[MATERIAL PROVIDED — start]

(** * ClusterRun: dispatch and result checking over SGE and Slurm

    A shallow embedding of [ClusterRun.py].  The module is a thin layer of
    Python over three outside parties: the [cluster_helper] library (which
    talks to the scheduler), the process environment ([os.environ],
    [Path.home()], the file system) and [pickle].  They are modelled as
    follows.

    - Python objects.  Plain data ([None], booleans, integers, strings) is
      [PyData]; a [PyObj] is plain data or a reference to a [Settings]
      instance living in the heap.  Attribute values of a [Settings]
      instance are plain data.  The user's [function] and its
      [parameter_list] are typed: a total function [Param -> Res] and a
      [list Param]; the code only ever applies [str] to a parameter and
      [bool] to a result, which are the classes [Str] and [Truth].
    - Effects.  Every routine is a computation [Py A]: it takes the world
      and returns a value or a raised exception together with the new
      world.  The world holds the heap of [Settings] instances (so that two
      names for one instance see each other's writes), [os.environ], the
      home directory, the files, the text printed so far and the list of
      [cluster_view] requests made so far.
    - [cluster_helper.cluster.cluster_view(...)] records its keyword
      arguments as a [ViewRequest]; [view.map(function, parameter_list)]
      applies [function] to every parameter, in order.  A scheduler that
      refuses the request and a worker whose [function] raises are not
      modelled: the statements below are about what happens up to and
      including the request, or assume that [ClusterRun] returns.
    - Calls.  [function] and [parameter_list] are passed positionally, as
      [ClusterChecked] does (line 183); the model's [args] is what follows
      them, and [posarg args i] is the source's [args[i]] for [i >= 2]. *)

From Stdlib Require Import ZArith Ascii String List Lia.
From stdpp Require Import base option list strings gmap pretty countable.

Open Scope Z_scope.

(** ** Python values *)

Definition loc := nat.

Inductive PyData : Type :=
  | PyNone
  | PyBool (b : bool)
  | PyInt (z : Z)
  | PyStr (s : string).

Inductive PyObj : Type :=
  | Data (d : PyData)
  | Inst (l : loc).

#[global] Instance PyData_eq_dec : EqDecision PyData.
Proof. solve_decision. Defined.

#[global] Instance PyObj_eq_dec : EqDecision PyObj.
Proof. solve_decision. Defined.

(** [str(x)] and [bool(x)], the two protocols the code relies on. *)
Class Str (A : Type) := str : A → string.
Class Truth (A : Type) := truth : A → bool.

Definition nl : string := String "010"%char EmptyString.

#[global] Instance nat_Str : Str nat := λ n, pretty n.
#[global] Instance string_Str : Str string := λ s, s.

#[global] Instance PyData_Str : Str PyData := λ d,
  match d with
  | PyNone => "None"
  | PyBool true => "True"
  | PyBool false => "False"
  | PyInt z => pretty z
  | PyStr s => s
  end.

#[global] Instance PyData_Truth : Truth PyData := λ d,
  match d with
  | PyNone => false
  | PyBool b => b
  | PyInt z => negb (z =? 0)
  | PyStr s => negb (String.eqb s "")
  end.

#[global] Instance bool_Truth : Truth bool := λ b, b.

(** ** Instance dictionaries

    [self.__dict__] keeps insertion order (which [__str__] shows), so it is
    an association list with unique keys. *)

Abbreviation attrs := (list (string * PyData)).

[MATERIAL PROVIDED — finish]

*WORK ITEM*
Both end lines included, restate word for word the lines above from the line with "(d : PyData)" to the line with "Class Truth (A : Type) := truth : A → bool.", and nothing else.

*ANSWER SECTION*
  | Data (d : PyData)
  | Inst (l : loc).

#[global] Instance PyData_eq_dec : EqDecision PyData.
Proof. solve_decision. Defined.

#[global] Instance PyObj_eq_dec : EqDecision PyObj.
Proof. solve_decision. Defined.

(** [str(x)] and [bool(x)], the two protocols the code relies on. *)
Class Str (A : Type) := str : A → string.
Class Truth (A : Type) := truth : A → bool.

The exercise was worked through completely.